Speaker
Description
Neutrino-neutrino interactions dominate the flavor evolution in core-collapse supernovae and binary neutron star mergers. Remarkably, neutrino self-interactions lead to intriguing “fast” flavor conversions that can develop on the nanosecond timescale in the core of core-collapse supernovae and compact binary mergers. Due to the nature of neutrino self-interactions, non-linear solutions to the flavor are realizable in such astrophysical environments posing great challenges for modern large-scale simulations. Inevitably, since neutrinos are copiously produced in the merger of two neutron stars, fast neutrino conversions are predicted to be ubiquitous in these environments with potentially major implications on the nucleosynthesis of the elements heavier than iron. If the imprint of neutrino flavor conversions on the binary environment is significant, the related kilonova electromagnetic emission could be strongly affected.
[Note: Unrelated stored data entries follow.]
(** One poll fills two bytes of three and has to wait. *)
Lemma stream_exact_io_witness :
  let s := fresh_stream [1; 2; 3; 4] in
  ∃ p dst' got' s' ws, fd_read_exact 3 7 [0; 0; 0] 0 s = Some ((p, (dst', got')), s', ws) ∧
    upto got' dst' ++ rx s'.(file) = [1; 2; 3; 4] ∧ p = Pending ∧ got' = 2.
Proof.
  intros s.
  destruct (stream_exact_io 3 7%nat [0; 0; 0] 0 [9] s ltac:(done) ltac:(done) ltac:(done) ltac:(done) ltac:(done))
    as (_ & _ & (p & dst' & got' & s' & ws & E & _ & _ & Hc & _) & _).
  exists p, dst', got', s', ws. split; [exact E|]. split; [exact Hc|]. vm_compute in E. by simplify_eq.
Defined.

(** A queue of datagrams, and those sent. *)
Record Datagrams := mkDatagrams { arrived : list (list byte * nat); departed : list (option nat * list byte) }.
#[export] Instance datagrams : Dgram nat Datagrams := {
  sys_recv_from peek n q :=
    match q.(arrived) with
    | [] => (WouldBlock, q)
    | (m, a) :: rest => (Done (upto n m, a), mkDatagrams (if peek then q.(arrived) else rest) q.(departed))
    end;
  sys_send_to dest m q := (Done (blen m), mkDatagrams q.(arrived) (q.(departed) ++ [(dest, m)]));
}.
#[export, program] Instance datagrams_lawful : LawfulDgram nat Datagrams := { dq := arrived; sent := departed }.
Next Obligation. by intros. Qed.
Next Obligation. intros peek n [[|[m a] q] d]; simpl; [done|]. by do 2 eexists. Qed.
Next Obligation. by intros peek n [[|[]] d]. Qed.

Definition arriving (m : list byte) (a : nat) : FdStream := mkStream None scheduled_io_new (mkDatagrams [(m, a)] []).

Lemma udp_recv_buf_witness :
  ∃ p s' ws, recv_buf_from (A := nat) 7 2 (arriving [1; 2; 3] 8) = Some (p, s', ws) ∧
    p = Ready (Ok ([1; 2], 8%nat)) ∧ dq s'.(file) = [].
Proof.
  destruct (udp_recv_buf (A := nat) 7%nat 2 (arriving [1; 2; 3] 8) ltac:(done)) as (p & s' & ws & E & Hp & _).
  exists p, s', ws. split; [exact E|]. vm_compute in E. simplify_eq. by destruct Hp as (m & rest & Hd & Hr & _); simplify_eq.
Defined.

(** The largest datagram of UDP over IPv6 has 65527 bytes: with room for more,
    its last twenty are discarded. *)
Example udp_ipv6_cut :
  match recv_buf_from (A := nat) 7 100000 (arriving (repeat 1 (Z.to_nat 65527)) 8) with
  | Some (Ready (Ok (d, _)), s, _) => blen d = 65507 ∧ s.(file).(arrived) = []
  | _ => False
  end.
Proof. vm_compute. done. Qed.

(** ** The other types that read and write a descriptor *)

(** [try_read_vectored] and [try_write_vectored]: one [readv] or [writev]. *)
Fixpoint scatter (d : list byte) (dsts : list (list byte)) : list (list byte) :=
  match dsts with
  | [] => []
  | dst :: dsts => overwrite (upto (blen dst) d) dst :: scatter (from (blen dst) d) dsts
  end.
Definition try_read_vectored `{Fd F} (dsts : list (list byte)) : M (FdStream (F := F)) (attempt (Z * list (list byte)) io_error) :=
  let! a := try_op READABLE (sys_read (blen (concat dsts))) in
  ret (match a with Done d => Done (blen d, scatter d dsts) | WouldBlock => WouldBlock | Failed e => Failed e end).
Definition try_write_vectored `{Fd F} (srcs : list (list byte)) : M (FdStream (F := F)) (attempt Z io_error) :=
  try_op WRITABLE (sys_write (concat srcs)).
We present the first multi-dimensional numerical modeling of the neutrino flavor evolution above the merger remnant disk. Although neutrino fast conversions are predicted to be ubiquitous in neutron star merger remnants, our findings suggest that the flavor unstable regions in the disk of the remnant do not lead to substantial neutrino mixing. This work opens the question on the role of neutrino self-interactions in the outflows of neutron star merger remnants and constitutes a major step forward in the numerical modeling of neutrino collective oscillations in dense media.